» **YOUR INSTRUCTIONS**:
Please give back only the lines below from the one containing "else if negb (cfClassicProfileMode" to the one containing "Definition intEnv (name", each repeated word for word, both ends included.

Stored data
■ ■ ■ ■
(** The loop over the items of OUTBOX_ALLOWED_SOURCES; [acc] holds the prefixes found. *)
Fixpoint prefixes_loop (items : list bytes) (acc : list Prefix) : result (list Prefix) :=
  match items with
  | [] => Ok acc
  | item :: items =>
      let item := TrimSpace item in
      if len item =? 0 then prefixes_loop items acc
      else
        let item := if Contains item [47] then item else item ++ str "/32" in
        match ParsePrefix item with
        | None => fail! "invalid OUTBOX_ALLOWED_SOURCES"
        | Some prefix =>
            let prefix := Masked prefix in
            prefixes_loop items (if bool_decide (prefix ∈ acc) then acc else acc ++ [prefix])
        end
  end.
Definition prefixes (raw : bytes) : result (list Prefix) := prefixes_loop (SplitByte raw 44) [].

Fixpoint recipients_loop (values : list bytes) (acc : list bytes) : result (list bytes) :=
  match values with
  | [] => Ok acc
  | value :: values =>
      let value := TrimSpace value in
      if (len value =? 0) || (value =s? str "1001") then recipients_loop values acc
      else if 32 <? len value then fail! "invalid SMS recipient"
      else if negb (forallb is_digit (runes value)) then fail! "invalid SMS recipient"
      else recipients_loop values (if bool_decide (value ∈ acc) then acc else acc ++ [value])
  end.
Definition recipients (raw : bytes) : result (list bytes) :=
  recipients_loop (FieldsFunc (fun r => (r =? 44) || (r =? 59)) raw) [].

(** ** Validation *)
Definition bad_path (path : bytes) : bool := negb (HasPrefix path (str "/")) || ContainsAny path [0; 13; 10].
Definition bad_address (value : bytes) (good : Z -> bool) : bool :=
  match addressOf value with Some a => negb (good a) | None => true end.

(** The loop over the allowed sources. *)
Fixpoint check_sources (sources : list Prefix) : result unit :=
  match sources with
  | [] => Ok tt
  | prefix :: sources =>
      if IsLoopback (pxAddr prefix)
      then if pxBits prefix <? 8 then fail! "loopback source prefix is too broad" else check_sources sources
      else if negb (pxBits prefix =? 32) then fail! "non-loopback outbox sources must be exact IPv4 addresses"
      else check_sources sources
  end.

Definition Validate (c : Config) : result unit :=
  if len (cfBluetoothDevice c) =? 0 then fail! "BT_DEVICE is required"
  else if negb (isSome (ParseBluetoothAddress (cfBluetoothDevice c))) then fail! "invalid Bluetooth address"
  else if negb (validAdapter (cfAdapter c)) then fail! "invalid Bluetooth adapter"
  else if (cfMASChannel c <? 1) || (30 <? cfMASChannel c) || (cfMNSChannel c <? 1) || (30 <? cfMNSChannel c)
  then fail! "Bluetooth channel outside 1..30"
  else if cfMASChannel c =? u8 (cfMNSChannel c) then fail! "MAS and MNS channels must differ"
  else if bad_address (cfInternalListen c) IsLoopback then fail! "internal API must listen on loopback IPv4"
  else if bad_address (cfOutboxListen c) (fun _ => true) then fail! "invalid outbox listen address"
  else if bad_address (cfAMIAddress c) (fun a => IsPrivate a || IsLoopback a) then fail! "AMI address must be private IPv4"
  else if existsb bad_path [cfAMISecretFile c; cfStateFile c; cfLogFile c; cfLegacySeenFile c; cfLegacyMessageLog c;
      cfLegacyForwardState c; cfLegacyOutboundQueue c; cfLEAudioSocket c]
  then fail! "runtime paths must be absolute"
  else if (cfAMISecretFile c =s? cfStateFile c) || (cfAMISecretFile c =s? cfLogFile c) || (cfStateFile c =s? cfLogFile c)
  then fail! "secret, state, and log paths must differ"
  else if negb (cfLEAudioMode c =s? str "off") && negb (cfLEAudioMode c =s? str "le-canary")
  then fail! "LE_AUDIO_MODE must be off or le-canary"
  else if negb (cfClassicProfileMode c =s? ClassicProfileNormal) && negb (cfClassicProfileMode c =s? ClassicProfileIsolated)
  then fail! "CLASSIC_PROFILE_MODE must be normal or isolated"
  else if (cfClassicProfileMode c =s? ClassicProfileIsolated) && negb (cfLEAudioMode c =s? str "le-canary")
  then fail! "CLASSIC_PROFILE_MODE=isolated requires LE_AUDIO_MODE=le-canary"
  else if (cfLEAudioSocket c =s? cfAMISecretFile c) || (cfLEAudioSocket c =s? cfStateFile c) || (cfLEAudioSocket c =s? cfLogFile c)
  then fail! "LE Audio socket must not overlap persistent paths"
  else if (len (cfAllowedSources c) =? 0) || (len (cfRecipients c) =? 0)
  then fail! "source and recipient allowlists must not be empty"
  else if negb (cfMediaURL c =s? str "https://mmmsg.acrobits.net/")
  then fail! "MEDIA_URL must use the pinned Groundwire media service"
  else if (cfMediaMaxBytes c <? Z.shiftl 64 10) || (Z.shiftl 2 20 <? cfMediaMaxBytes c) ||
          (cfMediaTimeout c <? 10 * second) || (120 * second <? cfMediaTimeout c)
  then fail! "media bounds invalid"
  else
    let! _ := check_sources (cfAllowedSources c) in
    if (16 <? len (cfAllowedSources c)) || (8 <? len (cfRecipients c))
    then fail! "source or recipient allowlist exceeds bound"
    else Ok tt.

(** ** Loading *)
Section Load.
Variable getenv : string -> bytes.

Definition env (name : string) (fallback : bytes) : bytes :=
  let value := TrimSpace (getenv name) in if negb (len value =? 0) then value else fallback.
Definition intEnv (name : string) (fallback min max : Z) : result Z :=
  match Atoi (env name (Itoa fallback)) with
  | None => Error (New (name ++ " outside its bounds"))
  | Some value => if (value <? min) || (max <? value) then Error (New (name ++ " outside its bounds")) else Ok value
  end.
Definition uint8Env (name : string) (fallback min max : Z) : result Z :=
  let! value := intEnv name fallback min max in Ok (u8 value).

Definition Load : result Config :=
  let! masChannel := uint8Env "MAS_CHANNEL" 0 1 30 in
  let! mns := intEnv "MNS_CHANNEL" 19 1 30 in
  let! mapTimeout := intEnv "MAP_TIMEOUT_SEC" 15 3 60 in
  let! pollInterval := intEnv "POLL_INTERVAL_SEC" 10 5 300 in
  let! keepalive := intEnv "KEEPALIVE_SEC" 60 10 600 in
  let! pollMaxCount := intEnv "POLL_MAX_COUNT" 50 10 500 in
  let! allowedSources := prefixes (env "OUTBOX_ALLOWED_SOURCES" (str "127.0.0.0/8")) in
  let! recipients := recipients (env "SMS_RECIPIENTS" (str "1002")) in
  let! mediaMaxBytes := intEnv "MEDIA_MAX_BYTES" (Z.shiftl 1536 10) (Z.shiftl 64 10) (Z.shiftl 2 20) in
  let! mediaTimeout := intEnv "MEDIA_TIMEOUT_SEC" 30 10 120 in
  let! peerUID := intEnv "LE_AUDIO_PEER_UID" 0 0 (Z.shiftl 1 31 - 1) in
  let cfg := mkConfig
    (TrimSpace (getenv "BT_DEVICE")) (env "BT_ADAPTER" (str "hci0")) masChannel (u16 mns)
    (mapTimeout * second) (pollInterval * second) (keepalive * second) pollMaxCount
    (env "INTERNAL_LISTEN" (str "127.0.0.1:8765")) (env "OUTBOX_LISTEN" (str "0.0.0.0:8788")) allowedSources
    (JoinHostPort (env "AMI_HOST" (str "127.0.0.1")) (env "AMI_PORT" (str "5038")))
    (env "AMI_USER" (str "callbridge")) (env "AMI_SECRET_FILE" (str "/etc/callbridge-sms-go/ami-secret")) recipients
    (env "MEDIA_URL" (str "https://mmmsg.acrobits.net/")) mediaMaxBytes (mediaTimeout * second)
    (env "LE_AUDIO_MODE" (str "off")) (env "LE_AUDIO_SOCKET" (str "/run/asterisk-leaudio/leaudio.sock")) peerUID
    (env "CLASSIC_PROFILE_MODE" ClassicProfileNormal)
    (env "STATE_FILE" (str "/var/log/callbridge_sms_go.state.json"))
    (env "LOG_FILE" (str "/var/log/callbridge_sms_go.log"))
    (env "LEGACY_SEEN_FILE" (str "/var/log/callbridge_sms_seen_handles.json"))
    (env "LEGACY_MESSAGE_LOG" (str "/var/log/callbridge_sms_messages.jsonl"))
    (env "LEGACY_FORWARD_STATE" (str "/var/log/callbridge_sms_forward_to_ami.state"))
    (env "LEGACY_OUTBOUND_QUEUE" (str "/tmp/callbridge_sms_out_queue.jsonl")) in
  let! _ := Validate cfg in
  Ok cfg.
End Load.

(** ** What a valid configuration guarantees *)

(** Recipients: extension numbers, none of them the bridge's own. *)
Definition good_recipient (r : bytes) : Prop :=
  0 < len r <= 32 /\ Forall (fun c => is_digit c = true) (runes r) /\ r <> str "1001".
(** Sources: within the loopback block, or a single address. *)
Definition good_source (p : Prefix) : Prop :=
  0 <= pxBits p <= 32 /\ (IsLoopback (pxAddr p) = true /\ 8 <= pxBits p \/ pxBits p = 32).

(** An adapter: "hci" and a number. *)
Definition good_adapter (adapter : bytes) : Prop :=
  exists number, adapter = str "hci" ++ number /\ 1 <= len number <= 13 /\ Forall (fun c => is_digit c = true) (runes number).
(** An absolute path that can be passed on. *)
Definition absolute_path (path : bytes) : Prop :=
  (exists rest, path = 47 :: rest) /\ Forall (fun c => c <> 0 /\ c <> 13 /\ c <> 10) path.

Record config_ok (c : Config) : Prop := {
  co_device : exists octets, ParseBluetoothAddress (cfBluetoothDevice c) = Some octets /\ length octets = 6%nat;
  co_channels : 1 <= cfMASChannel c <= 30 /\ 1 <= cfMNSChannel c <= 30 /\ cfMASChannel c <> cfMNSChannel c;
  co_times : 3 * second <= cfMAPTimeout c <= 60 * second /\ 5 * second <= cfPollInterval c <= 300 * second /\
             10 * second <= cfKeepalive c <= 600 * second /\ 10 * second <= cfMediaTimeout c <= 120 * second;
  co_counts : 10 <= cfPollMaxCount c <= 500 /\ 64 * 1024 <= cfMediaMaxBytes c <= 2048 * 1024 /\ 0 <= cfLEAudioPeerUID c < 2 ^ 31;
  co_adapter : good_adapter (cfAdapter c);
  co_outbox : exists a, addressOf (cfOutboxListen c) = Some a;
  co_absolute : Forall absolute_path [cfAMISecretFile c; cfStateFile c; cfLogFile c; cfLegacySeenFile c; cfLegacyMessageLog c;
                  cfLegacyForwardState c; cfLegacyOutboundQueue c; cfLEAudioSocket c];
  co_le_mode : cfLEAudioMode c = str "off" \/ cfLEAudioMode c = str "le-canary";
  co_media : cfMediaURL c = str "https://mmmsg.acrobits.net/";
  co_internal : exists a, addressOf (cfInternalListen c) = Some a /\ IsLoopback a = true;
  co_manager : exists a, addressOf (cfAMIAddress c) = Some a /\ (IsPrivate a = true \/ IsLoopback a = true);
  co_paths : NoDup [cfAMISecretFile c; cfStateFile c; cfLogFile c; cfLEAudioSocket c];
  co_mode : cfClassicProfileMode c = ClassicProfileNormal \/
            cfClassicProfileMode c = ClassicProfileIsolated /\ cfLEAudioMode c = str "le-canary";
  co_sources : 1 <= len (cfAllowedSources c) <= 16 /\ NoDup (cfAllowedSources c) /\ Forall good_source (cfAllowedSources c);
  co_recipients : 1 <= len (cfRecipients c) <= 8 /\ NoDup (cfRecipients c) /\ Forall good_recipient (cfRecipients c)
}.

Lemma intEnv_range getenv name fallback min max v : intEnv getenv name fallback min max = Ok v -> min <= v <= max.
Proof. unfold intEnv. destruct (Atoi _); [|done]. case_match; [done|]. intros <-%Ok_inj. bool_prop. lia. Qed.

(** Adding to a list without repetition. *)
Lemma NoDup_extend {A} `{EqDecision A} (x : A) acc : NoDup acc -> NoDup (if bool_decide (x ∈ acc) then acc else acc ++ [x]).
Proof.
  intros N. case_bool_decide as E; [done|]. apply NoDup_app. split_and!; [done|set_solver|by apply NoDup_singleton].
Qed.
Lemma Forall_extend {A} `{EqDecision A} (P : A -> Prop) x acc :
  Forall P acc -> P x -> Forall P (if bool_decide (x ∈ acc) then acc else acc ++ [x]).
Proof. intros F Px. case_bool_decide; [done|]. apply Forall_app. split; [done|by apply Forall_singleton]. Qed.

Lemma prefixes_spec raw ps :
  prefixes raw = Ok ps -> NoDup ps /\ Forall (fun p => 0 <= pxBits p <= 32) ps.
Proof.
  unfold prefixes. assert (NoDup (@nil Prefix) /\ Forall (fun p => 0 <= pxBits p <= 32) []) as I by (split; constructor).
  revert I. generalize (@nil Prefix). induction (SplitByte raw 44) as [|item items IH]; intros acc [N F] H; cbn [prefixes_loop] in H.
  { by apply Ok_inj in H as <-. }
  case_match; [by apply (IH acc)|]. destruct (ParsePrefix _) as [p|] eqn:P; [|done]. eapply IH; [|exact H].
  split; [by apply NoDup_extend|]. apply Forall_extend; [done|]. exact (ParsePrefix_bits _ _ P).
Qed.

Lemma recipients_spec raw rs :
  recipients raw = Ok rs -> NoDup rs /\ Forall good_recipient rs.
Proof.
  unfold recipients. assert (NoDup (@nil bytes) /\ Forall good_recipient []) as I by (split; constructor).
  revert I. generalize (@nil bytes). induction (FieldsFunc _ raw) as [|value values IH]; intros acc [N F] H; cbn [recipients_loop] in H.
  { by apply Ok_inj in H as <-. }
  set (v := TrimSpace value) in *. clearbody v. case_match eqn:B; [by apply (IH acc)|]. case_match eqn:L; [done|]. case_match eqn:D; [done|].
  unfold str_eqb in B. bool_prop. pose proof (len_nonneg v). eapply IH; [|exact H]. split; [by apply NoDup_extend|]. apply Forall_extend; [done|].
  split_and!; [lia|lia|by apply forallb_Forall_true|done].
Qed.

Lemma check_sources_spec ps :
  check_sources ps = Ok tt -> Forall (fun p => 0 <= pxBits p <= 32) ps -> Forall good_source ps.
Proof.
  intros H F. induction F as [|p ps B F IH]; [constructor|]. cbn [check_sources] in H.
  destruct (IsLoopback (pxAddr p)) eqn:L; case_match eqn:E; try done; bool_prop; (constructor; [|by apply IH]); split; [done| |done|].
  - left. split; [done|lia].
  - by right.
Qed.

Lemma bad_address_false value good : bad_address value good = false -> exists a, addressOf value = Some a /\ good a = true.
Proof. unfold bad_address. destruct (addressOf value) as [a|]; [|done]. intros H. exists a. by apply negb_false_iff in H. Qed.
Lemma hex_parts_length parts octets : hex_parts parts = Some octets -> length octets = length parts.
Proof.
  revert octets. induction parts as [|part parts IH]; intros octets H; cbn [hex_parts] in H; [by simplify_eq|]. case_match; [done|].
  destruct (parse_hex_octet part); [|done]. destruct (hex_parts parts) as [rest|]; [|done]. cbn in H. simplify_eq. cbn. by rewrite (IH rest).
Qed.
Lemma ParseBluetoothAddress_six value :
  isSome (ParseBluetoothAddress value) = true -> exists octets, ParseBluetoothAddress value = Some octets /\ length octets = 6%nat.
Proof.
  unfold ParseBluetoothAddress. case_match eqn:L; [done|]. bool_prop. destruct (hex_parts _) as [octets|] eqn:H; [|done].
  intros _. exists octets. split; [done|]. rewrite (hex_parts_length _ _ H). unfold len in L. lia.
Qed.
■ ■ ■ ■
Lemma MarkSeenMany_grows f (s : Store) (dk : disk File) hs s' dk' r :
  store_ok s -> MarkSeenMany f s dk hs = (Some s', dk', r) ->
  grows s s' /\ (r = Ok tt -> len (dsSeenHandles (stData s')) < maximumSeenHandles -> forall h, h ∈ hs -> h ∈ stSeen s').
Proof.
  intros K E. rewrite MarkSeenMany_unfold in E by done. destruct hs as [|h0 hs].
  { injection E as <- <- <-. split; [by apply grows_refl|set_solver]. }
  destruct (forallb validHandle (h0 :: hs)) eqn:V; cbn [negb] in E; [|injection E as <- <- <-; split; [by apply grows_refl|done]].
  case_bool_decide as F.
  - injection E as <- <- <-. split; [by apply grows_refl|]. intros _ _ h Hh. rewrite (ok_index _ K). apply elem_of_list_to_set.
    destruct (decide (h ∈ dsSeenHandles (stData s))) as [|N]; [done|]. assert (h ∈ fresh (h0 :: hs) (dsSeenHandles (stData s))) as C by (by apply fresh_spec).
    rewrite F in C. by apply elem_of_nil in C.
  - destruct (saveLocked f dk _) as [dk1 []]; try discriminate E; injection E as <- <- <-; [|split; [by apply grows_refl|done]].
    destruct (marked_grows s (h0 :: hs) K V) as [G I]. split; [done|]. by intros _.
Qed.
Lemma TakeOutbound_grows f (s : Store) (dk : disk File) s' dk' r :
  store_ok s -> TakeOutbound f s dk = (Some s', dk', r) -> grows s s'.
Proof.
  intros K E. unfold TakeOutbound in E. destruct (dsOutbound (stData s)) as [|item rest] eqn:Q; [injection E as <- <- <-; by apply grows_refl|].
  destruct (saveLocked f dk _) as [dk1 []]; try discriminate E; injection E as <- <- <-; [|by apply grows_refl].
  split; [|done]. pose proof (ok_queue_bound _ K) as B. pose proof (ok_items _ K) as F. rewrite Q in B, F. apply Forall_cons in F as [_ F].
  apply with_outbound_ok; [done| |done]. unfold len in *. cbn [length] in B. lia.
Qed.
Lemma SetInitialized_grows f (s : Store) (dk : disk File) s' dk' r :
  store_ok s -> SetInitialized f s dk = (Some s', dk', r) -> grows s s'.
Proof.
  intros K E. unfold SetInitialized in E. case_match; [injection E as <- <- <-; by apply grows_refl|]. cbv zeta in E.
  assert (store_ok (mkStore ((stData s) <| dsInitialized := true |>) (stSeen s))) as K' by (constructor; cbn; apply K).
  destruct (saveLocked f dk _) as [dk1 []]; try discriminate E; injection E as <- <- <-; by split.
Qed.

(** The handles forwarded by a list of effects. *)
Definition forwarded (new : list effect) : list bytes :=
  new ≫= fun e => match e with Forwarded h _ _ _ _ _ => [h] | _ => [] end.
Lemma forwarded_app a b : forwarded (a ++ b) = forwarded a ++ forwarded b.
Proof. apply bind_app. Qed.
■ ■ ■ ■
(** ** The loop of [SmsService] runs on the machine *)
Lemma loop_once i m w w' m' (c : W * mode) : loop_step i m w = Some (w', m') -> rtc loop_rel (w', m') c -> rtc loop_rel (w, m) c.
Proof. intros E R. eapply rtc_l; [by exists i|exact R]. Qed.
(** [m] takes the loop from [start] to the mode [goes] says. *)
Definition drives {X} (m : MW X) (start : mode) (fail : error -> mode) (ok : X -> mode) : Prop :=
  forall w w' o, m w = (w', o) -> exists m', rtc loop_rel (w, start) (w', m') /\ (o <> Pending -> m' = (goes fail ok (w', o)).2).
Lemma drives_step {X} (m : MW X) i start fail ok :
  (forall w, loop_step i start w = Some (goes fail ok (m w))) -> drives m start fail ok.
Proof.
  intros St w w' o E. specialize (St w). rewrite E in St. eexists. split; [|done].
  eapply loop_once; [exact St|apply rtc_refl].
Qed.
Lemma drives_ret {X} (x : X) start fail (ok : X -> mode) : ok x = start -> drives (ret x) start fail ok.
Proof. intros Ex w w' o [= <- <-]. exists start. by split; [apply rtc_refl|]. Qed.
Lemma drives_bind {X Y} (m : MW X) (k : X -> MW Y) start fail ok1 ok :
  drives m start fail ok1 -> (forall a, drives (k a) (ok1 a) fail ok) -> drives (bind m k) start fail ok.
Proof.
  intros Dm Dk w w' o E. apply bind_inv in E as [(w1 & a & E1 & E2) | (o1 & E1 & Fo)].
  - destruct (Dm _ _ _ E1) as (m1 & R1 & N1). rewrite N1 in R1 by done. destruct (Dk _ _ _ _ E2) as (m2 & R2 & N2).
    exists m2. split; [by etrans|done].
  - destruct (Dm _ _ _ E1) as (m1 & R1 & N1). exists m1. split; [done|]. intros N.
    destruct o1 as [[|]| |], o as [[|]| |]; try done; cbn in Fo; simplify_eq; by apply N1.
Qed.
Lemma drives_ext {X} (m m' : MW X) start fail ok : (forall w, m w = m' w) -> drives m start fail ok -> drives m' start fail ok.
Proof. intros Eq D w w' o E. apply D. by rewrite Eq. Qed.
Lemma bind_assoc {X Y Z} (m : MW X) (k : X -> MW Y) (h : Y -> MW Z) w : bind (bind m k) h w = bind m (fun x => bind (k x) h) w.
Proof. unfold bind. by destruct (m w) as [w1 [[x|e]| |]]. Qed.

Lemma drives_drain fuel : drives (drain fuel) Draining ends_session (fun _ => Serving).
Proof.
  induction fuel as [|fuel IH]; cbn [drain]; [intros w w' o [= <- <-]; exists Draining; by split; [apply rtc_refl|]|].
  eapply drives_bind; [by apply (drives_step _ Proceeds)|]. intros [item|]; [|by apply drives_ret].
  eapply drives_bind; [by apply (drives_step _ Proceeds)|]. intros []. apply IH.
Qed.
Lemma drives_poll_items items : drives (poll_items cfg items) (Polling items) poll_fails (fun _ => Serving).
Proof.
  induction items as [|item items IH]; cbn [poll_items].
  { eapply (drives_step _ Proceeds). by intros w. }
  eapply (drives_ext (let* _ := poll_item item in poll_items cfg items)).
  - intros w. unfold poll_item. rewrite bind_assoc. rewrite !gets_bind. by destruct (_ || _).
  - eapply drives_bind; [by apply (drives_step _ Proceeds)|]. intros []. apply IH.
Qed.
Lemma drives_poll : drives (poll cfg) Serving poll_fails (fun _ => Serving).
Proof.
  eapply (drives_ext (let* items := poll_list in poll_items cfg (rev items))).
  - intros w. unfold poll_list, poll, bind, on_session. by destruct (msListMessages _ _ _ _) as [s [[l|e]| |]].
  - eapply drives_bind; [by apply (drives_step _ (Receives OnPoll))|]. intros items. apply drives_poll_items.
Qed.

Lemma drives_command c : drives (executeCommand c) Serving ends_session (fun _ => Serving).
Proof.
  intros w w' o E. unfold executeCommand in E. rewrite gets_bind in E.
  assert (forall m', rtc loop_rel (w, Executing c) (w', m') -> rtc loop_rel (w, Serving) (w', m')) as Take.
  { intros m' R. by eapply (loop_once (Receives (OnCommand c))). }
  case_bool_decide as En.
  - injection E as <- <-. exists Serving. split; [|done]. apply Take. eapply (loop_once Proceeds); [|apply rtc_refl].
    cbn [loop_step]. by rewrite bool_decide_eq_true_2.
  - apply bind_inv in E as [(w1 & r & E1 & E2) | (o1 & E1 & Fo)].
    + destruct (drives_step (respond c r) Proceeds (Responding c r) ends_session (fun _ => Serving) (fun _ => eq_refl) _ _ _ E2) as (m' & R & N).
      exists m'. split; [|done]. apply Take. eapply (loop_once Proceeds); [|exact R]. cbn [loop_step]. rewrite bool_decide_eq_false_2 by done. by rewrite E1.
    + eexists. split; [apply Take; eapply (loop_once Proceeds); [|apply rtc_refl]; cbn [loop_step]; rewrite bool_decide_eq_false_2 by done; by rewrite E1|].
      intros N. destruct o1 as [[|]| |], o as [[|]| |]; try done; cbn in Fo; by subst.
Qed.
■ ■ ■ ■
» **OUTPUT OF THE TASK**:
  else if negb (cfClassicProfileMode c =s? ClassicProfileNormal) && negb (cfClassicProfileMode c =s? ClassicProfileIsolated)
  then fail! "CLASSIC_PROFILE_MODE must be normal or isolated"
  else if (cfClassicProfileMode c =s? ClassicProfileIsolated) && negb (cfLEAudioMode c =s? str "le-canary")
  then fail! "CLASSIC_PROFILE_MODE=isolated requires LE_AUDIO_MODE=le-canary"
  else if (cfLEAudioSocket c =s? cfAMISecretFile c) || (cfLEAudioSocket c =s? cfStateFile c) || (cfLEAudioSocket c =s? cfLogFile c)
  then fail! "LE Audio socket must not overlap persistent paths"
  else if (len (cfAllowedSources c) =? 0) || (len (cfRecipients c) =? 0)
  then fail! "source and recipient allowlists must not be empty"
  else if negb (cfMediaURL c =s? str "https://mmmsg.acrobits.net/")
  then fail! "MEDIA_URL must use the pinned Groundwire media service"
  else if (cfMediaMaxBytes c <? Z.shiftl 64 10) || (Z.shiftl 2 20 <? cfMediaMaxBytes c) ||
          (cfMediaTimeout c <? 10 * second) || (120 * second <? cfMediaTimeout c)
  then fail! "media bounds invalid"
  else
    let! _ := check_sources (cfAllowedSources c) in
    if (16 <? len (cfAllowedSources c)) || (8 <? len (cfRecipients c))
    then fail! "source or recipient allowlist exceeds bound"
    else Ok tt.

(** ** Loading *)
Section Load.
Variable getenv : string -> bytes.

Definition env (name : string) (fallback : bytes) : bytes :=
  let value := TrimSpace (getenv name) in if negb (len value =? 0) then value else fallback.
Definition intEnv (name : string) (fallback min max : Z) : result Z :=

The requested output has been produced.